Testemunhos contraditórios marcaram o julgamento de sete arguidos acusados de exploração sexual e outros crimes em Rio Mau
Testemunhos contraditórios marcaram a segunda sessão do julgamento de sete arguidos acusados de crimes relacionados com a exploração da prostituição num conhecido espaço noturno de Rio Mau, Vila do Conde.
Apesar de alguns clientes terem sido apanhados em pleno ato sexual durante uma ação policial, vários alegaram perante o juiz desconhecer a prática de sexo no estabelecimento.
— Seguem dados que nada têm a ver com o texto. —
(* ===== verification/RollupInv.v ===== *)
(** * Runs of the daily refresh

    What the catalog and the materializer's fields satisfy after each operation of
    Rollup.v, whatever befalls its calls, and after any sequence of commits,
    refreshes, hand-offs and restarts: a subject that is not marked late has, in
    the rollup, exactly the recompute of its rows before the stored watermark. A
    refresh from a state in order completes when its calls do. The disciplines
    the invariant needs are shown necessary: without them a subject is stale for
    good, or the refresh never runs again. *)

From S2P Require Import Prelude Model SignalsRepo Decode Ingest Sql LakeSource LakeLatest Rollup.

#[local] Set Default Proof Using "Type*".

(** ** Assertions on the catalog and the fields *)

Definition assertion : Type := catalog -> daily -> Prop.

(** No compaction races a [DELETE]; [calm]: nothing fails either. *)
Definition ok_call (calm : bool) (c : call_event) : Prop :=
  c_missed c = none_missed /\ (calm = true -> c_fate c = Fine).

(** [m] from [Pre]: [Good] when it succeeds, [Bad] when it fails, which it does not
    when the calls are calm. *)
Definition hoare {A} (calm : bool) (Pre : assertion) (m : P A) (Good : A -> assertion) (Bad : assertion) : Prop :=
  triple (fun w => Forall (ok_call calm) (p_future w) /\ Pre (p_db w) (p_daily w)) m
    (fun r w => Forall (ok_call calm) (p_future w) /\
       match r with
       | Ok a => Good a (p_db w) (p_daily w)
       | Err _ => calm = false /\ Bad (p_db w) (p_daily w)
       end).

Section rules.
Context (calm : bool).

Lemma hoare_conseq {A} (Pre Pre' : assertion) (m : P A) Good Good' (Bad Bad' : assertion) :
  hoare calm Pre m Good Bad -> (forall db d, Pre' db d -> Pre db d) ->
  (forall a db d, Good a db d -> Good' a db d) -> (forall db d, Bad db d -> Bad' db d) ->
  hoare calm Pre' m Good' Bad'.
Proof.
  intros Hm H1 H2 H3. eapply triple_conseq; [exact Hm|..].
  - intros w [Hf Hp]. split; [done|by apply H1].
  - intros [a|e] w [Hf Hq]; (split; [done|]); [by apply H2|]. destruct Hq. split; [done|by apply H3].
Qed.

Lemma hoare_pre {A} (Pre Pre' : assertion) (m : P A) Good Bad :
  hoare calm Pre m Good Bad -> (forall db d, Pre' db d -> Pre db d) -> hoare calm Pre' m Good Bad.
Proof. intros. by eapply hoare_conseq. Qed.

Lemma hoare_ret {A} (a : A) (Pre : assertion) Good Bad :
  (forall db d, Pre db d -> Good a db d) -> hoare calm Pre (ret a) Good Bad.
Proof. intros H. apply triple_ret. intros w [Hf Hp]. split; [done|by apply H]. Qed.

Lemma hoare_fail {A} e (Pre : assertion) (Good : A -> assertion) Bad :
  (forall db d, Pre db d -> calm = false /\ Bad db d) -> hoare calm Pre (fail_with e) Good Bad.
Proof. intros H. apply triple_fail. intros w [Hf Hp]. split; [done|by apply H]. Qed.

Lemma hoare_bind {A B} (m : P A) (k : A -> P B) Pre Mid Good Bad :
  hoare calm Pre m Mid Bad -> (forall a, hoare calm (Mid a) (k a) Good Bad) ->
  hoare calm Pre (bind m k) Good Bad.
Proof.
  intros Hm Hk. eapply triple_bind; [exact Hm|..]; [done|]. intros a. eapply triple_conseq; [apply Hk|..]; done.
Qed.

Lemma hoare_get_daily {B} (k : daily -> P B) Pre Good Bad :
  (forall d0, hoare calm (fun db d => d = d0 /\ Pre db d) (k d0) Good Bad) ->
  hoare calm Pre (bind get_daily k) Good Bad.
Proof. intros H w [Hf Hp]. unfold bind, get_daily. by apply (H (p_daily w)). Qed.

Lemma hoare_get_db {B} (k : catalog -> P B) Pre Good Bad :
  (forall db0, hoare calm (fun db d => db = db0 /\ Pre db d) (k db0) Good Bad) ->
  hoare calm Pre (bind get_db k) Good Bad.
Proof. intros H w [Hf Hp]. unfold bind, get_db. by apply (H (p_db w)). Qed.

Lemma hoare_put_db db' (Pre : assertion) (Good : unit -> assertion) Bad :
  (forall db d, Pre db d -> Good tt db' d) -> hoare calm Pre (put_db db') Good Bad.
Proof. intros H w [Hf Hp]. split; [done|]. by eapply H. Qed.

Lemma hoare_mod_daily f (Pre : assertion) (Good : unit -> assertion) Bad :
  (forall db d, Pre db d -> Good tt db (f d)) -> hoare calm Pre (mod_daily f) Good Bad.
Proof. intros H w [Hf Hp]. split; [done|]. by apply H. Qed.

Lemma hoare_next_call {B} (k : call_event -> P B) Pre Good Bad :
  (forall c, ok_call calm c -> hoare calm Pre (k c) Good Bad) -> hoare calm Pre (bind next_call k) Good Bad.
Proof.
  intros H w [Hf Hp]. unfold bind, next_call. destruct (p_future w) as [|c rest] eqn:E.
  - apply (H (goes Fine)); [done|]. by rewrite E.
  - apply Forall_cons in Hf as [Hc Hf]. by apply (H c).
Qed.

Lemma hoare_query {A} (q : catalog -> A) (Pre : assertion) Bad :
  (forall db d, Pre db d -> Bad db d) ->
  hoare calm Pre (db_query q) (fun a db d => a = q db /\ Pre db d) Bad.
Proof.
  intros Hb. apply hoare_next_call. intros c [_ Hc].
  assert (Hfail : c_fate c <> Fine -> hoare calm Pre (fail_with ErrDb) (fun a db d => a = q db /\ Pre db d) Bad).
  { intros Hn. apply hoare_fail. intros db d Hp. split; [|by apply Hb].
    destruct calm; [|done]. by destruct Hn; apply Hc. }
  destruct (c_fate c); try (by apply Hfail). apply hoare_get_db. intros db0. apply hoare_ret.
  intros db d [-> Hp]. done.
Qed.

Lemma hoare_ctx (Pre Bad : assertion) : (forall db d, Pre db d -> Bad db d) ->
  hoare calm Pre checkCtx (fun _ => Pre) Bad.
Proof. intros Hb. eapply hoare_conseq; [by apply hoare_query|done| |done]. by intros a db d [_ ?]. Qed.

(** A transaction may fail without effect, take effect, or both. *)
Lemma hoare_transact tx (Pre : assertion) (Good : unit -> assertion) (Bad : assertion) :
  (forall db d, Pre db d -> Bad db d) ->
  (forall db d, Pre db d ->
     match tx none_missed db with
     | Ok db' => Good tt db' d /\ (calm = false -> Bad db' d)
     | Err _ => calm = false
     end) ->
  hoare calm Pre (transact tx) Good Bad.
Proof.
  intros Hb Htx. apply hoare_next_call. intros c [Hmiss Hc]. rewrite Hmiss.
  assert (Hf : forall e, c_fate c <> Fine -> hoare calm Pre (fail_with e) Good Bad).
  { intros e Hn. apply hoare_fail. intros db d Hp. split; [|by apply Hb].
    destruct calm; [|done]. by destruct Hn; apply Hc. }
  destruct (c_fate c) eqn:Ef; try (by apply Hf).
  all: apply hoare_get_db; intros db0;
    (eapply hoare_pre with (Pre := fun db d => db = db0 /\ Pre db0 d); [|by intros db d [-> ?]]).
  all: destruct (tx none_missed db0) as [db'|e] eqn:Et.
  all: try (apply hoare_fail; intros db d [-> Hp]; specialize (Htx db0 d Hp); rewrite Et in Htx;
    split; [|by apply Hb]; first [done | destruct calm; [|done]; by specialize (Hc eq_refl)]).
  - apply hoare_put_db. intros db d [-> Hp]. specialize (Htx db0 d Hp). rewrite Et in Htx. by apply Htx.
  - assert (calm = false) as Hq by (destruct calm; [|done]; by specialize (Hc eq_refl)).
    apply (hoare_bind _ _ _ (fun _ => Bad)).
    + apply hoare_put_db. intros db d [-> Hp]. specialize (Htx db0 d Hp). rewrite Et in Htx. by apply Htx.
    + intros []. by apply hoare_fail.
Qed.

Lemma hoare_exec f (Pre : assertion) (Good : unit -> assertion) (Bad : assertion) :
  (forall db d, Pre db d -> Bad db d) ->
  (forall db d, Pre db d -> Good tt (f none_missed db) d /\ (calm = false -> Bad (f none_missed db) d)) ->
  hoare calm Pre (exec_stmt f) Good Bad.
Proof. intros. by apply hoare_transact. Qed.

(** A conflict has no effect, so the statement is tried again where it was. *)
Lemma exec_conflict f (Pre : assertion) (Good : unit -> assertion) (Bad : assertion) :
  (forall db d, Pre db d -> Bad db d) ->
  (forall db d, Pre db d -> Good tt (f none_missed db) d /\ (calm = false -> Bad (f none_missed db) d)) ->
  triple (fun w => Forall (ok_call calm) (p_future w) /\ Pre (p_db w) (p_daily w)) (exec_stmt f)
    (fun r w => Forall (ok_call calm) (p_future w) /\
       match r with
       | Ok a => Good a (p_db w) (p_daily w)
       | Err ErrConflict => calm = false /\ Pre (p_db w) (p_daily w)
       | Err _ => calm = false /\ Bad (p_db w) (p_daily w)
       end).
Proof.
  intros Hb Hf w [Hfut Hp]. unfold exec_stmt, transact, bind, next_call.
  assert (Hc : exists c rest, ok_call calm c /\ Forall (ok_call calm) rest /\
    (match p_future w with [] => (Ok (goes Fine), w) | e :: rest => (Ok e, mkProc (p_db w) (p_daily w) rest) end) =
    (Ok c, mkProc (p_db w) (p_daily w) rest) :> (result rollup_error call_event * proc)).
  { destruct w as [db d [|c rest]]; cbn in *; [by exists (goes Fine), []|].
    apply Forall_cons in Hfut as [Hc Hr]. by exists c, rest. }
  destruct Hc as (c & rest & [Hmiss Hc] & Hr & ->). rewrite Hmiss.
  assert (Hq : c_fate c <> Fine -> calm = false) by (intros Hn; destruct calm; [|done]; by destruct Hn; apply Hc).
  specialize (Hf _ _ Hp). destruct (c_fate c); cbn; (split; [done|]);
    (try (split; [by apply Hq|])); try by apply Hf. all: try by apply Hb.
  - done.
  - by apply Hf, Hq.
Qed.

Lemma hoare_retry_loop n f (Pre : assertion) (Good : unit -> assertion) (Bad : assertion) :
  (calm = true -> n <> O) -> (forall db d, Pre db d -> Bad db d) ->
  (forall db d, Pre db d -> Good tt (f none_missed db) d /\ (calm = false -> Bad (f none_missed db) d)) ->
  hoare calm Pre (retry_loop n f) Good Bad.
Proof.
  intros Hn Hb Hf. induction n as [|n IH].
  - apply hoare_fail. intros db d Hp. split; [by destruct calm; [destruct Hn|]|by apply Hb].
  - eapply triple_try; [by apply (exec_conflict f Pre Good Bad)|]. intros [[]|e].
    + apply triple_ret. done.
    + assert (He : e <> ErrConflict -> triple (fun w : proc => Forall (ok_call calm) (p_future w) /\ calm = false /\
        Bad (p_db w) (p_daily w)) (fail_with e : P unit) (fun r w => Forall (ok_call calm) (p_future w) /\
        match r with Ok a => Good a (p_db w) (p_daily w) | Err _ => calm = false /\ Bad (p_db w) (p_daily w) end)).
      { intros _. by apply triple_fail. }
      destruct e; try (by apply He). clear He.
      intros w (Hfut & Hq & Hp). revert w Hfut Hp.
      assert (Hloop : hoare calm Pre (bind checkCtx (fun _ => retry_loop n f)) Good Bad).
      { eapply hoare_bind; [by apply hoare_ctx|]. intros []. apply IH. by rewrite Hq. }
      intros w Hfut Hp. by apply Hloop.
Qed.

Lemma hoare_retry f (Pre : assertion) (Good : unit -> assertion) (Bad : assertion) :
  (forall db d, Pre db d -> Bad db d) ->
  (forall db d, Pre db d -> Good tt (f none_missed db) d /\ (calm = false -> Bad (f none_missed db) d)) ->
  hoare calm Pre (execRetryConflict f) Good Bad.
Proof. by apply hoare_retry_loop. Qed.

(** The probe changes nothing and cannot fail. *)
Lemma hoare_probe (Pre Bad : assertion) : hoare calm Pre probe (fun _ => Pre) Bad.
Proof.
  intros w [Hf Hp]. unfold probe, try_, observeRollupCardinality, db_query, bind, next_call.
  destruct (p_future w) as [|c rest] eqn:E; cbn.
  - by rewrite E.
  - apply Forall_cons in Hf as [_ Hf]. by destruct (c_fate c).
Qed.
End rules.

(** ** What the rollup holds *)

(** The table the watermark is about. *)
Definition governed (db : catalog) : list LatestRow := default (db_latest db) (db_shadow db).

(** A subject's rows are the recompute of its rows before [w]. *)
Definition exact_at (w : Z) (db : catalog) (s : string) : Prop :=
  rollup_of (governed db) s ≡ₚ rollup_of (rollupSelectSQL (before_watermark w) (db_signals db)) s.

Definition rollup_ok (db : catalog) : Prop :=
  bucketed (db_signals db) /\
  forall w, db_mark db = Some (RFC3339 w) -> midnight w /\ forall s, s ∈ db_late db \/ exact_at w db s.

(** The fields agree with the catalog. *)
Definition in_sync (db : catalog) (d : daily) : Prop :=
  dailyConfigured d = true /\ dailyStateLoaded d = true /\
  db_mark db = (if is_zero (dailyWatermark d) then None else Some (RFC3339 (dailyWatermark d))).

Record inv (db : catalog) (d : daily) : Prop := mkInv {
  inv_rollup : rollup_ok db;
  inv_watermark : dailyWatermark d = zero_time \/ midnight (dailyWatermark d);
  inv_shadow : dailyStateLoaded d = true -> db_shadow db = None;
  inv_seen : in_sync db d -> dailyWatermark d <> zero_time ->
    forall s, s ∈ dailyLateSeen d -> s ∈ db_late db;
}.

(** The late set has not overflowed. *)
Definition few_late (db : catalog) (d : daily) : Prop :=
  Z.of_nat (length (remove_dups (db_late db))) <= d_maxDirtySubjects d.

(** No watermark is stored when the fields have none. *)
Definition seedable (db : catalog) (d : daily) : Prop :=
  dailyStateLoaded d = true -> dailyWatermark d = zero_time -> db_mark db = None.

Lemma is_zero_true t : is_zero t = true <-> t = zero_time.
Proof. unfold is_zero. apply Z.eqb_eq. Qed.

Lemma inv_is_zero db d : inv db d -> is_zero (dailyWatermark d) = false -> midnight (dailyWatermark d).
Proof. intros [_ [Hz|Hm] _ _] H; [by rewrite (proj2 (is_zero_true _) Hz) in H|done]. Qed.

(** A mark names at most one boundary. *)
Lemma exact_unsynced db d w : dailyWatermark d <> w -> midnight w ->
  db_mark db = Some (RFC3339 w) -> ~ in_sync db d.
Proof.
  intros Hne Hw Hm (_ & _ & Hs). rewrite Hm in Hs. destruct (is_zero (dailyWatermark d)); [done|].
  injection Hs as ->. done.
Qed.

(** ** The seed *)

Definition seeded (boundary : Z) (sig : list SignalRow) (buckets : list Z) : list LatestRow :=
  flat_map (fun b => rollupSelectSQL (fun r => in_bucket b r && before_watermark boundary r) sig) buckets.

Lemma seeded_none boundary sig s bs : bucketed sig -> HashBucket s ∉ bs ->
  rollup_of (seeded boundary sig bs) s = [].
Proof.
  intros Hb. induction bs as [|b bs IH]; intros Hn; [done|]. unfold seeded in *. cbn [flat_map].
  rewrite rollup_of_app, IH by (intros ?; apply Hn; by right). rewrite app_nil_r.
  apply rollup_of_none; [done|]. intros r Hr E. unfold in_bucket. rewrite (Hb r Hr), E.
  apply andb_false_iff. left. apply Z.eqb_neq. intros <-. destruct Hn. left.
Qed.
O processo diz respeito ao Club 80, situado na estrada EN 206, considerado um dos maiores clubes noturnos do Norte do país à data dos acontecimentos. Entre os arguidos está o empresário Rui Sousa, acusado, juntamente com outros seis, de lenocínio, branqueamento de capitais e outros crimes.
No Tribunal de Matosinhos, Martim C., motorista de Vila do Conde, afirmou inicialmente ter visitado o clube apenas para “beber um copo”, descrevendo-o como uma simples dancetaria. Confrontado com declarações anteriores, acabou por admitir que manteve relações sexuais numa zona reservada, tendo sido surpreendido pelos inspetores do SEF com as calças em baixo.
Outro cliente, Daniel S., soldador residente na Suíça, ouvido por videoconferência, alegou desconhecer a natureza do clube quando o frequentou em 2019, negando qualquer prática sexual, em contradição com os autos elaborados pelo SEF. Já Gonçalo R., ajudante de armazém, admitiu ter pago cerca de 50 euros para aceder a uma zona reservada, onde manteve relações sexuais, sendo surpreendido pela polícia ao preparar-se para sair.
Entre as mulheres que trabalhavam no espaço, algumas negaram a prática de sexo, afirmando que apenas realizavam danças mediante comissões, embora pelo menos uma tenha reconhecido que já ocorreram relações sexuais noutras ocasiões.
O Ministério Público acusa três arguidos de auxílio à imigração ilegal e angariação de mão de obra ilegal, crimes que se somam ao de lenocínio imputado a cinco dos envolvidos e ao de branqueamento de capitais atribuído a todos os arguidos.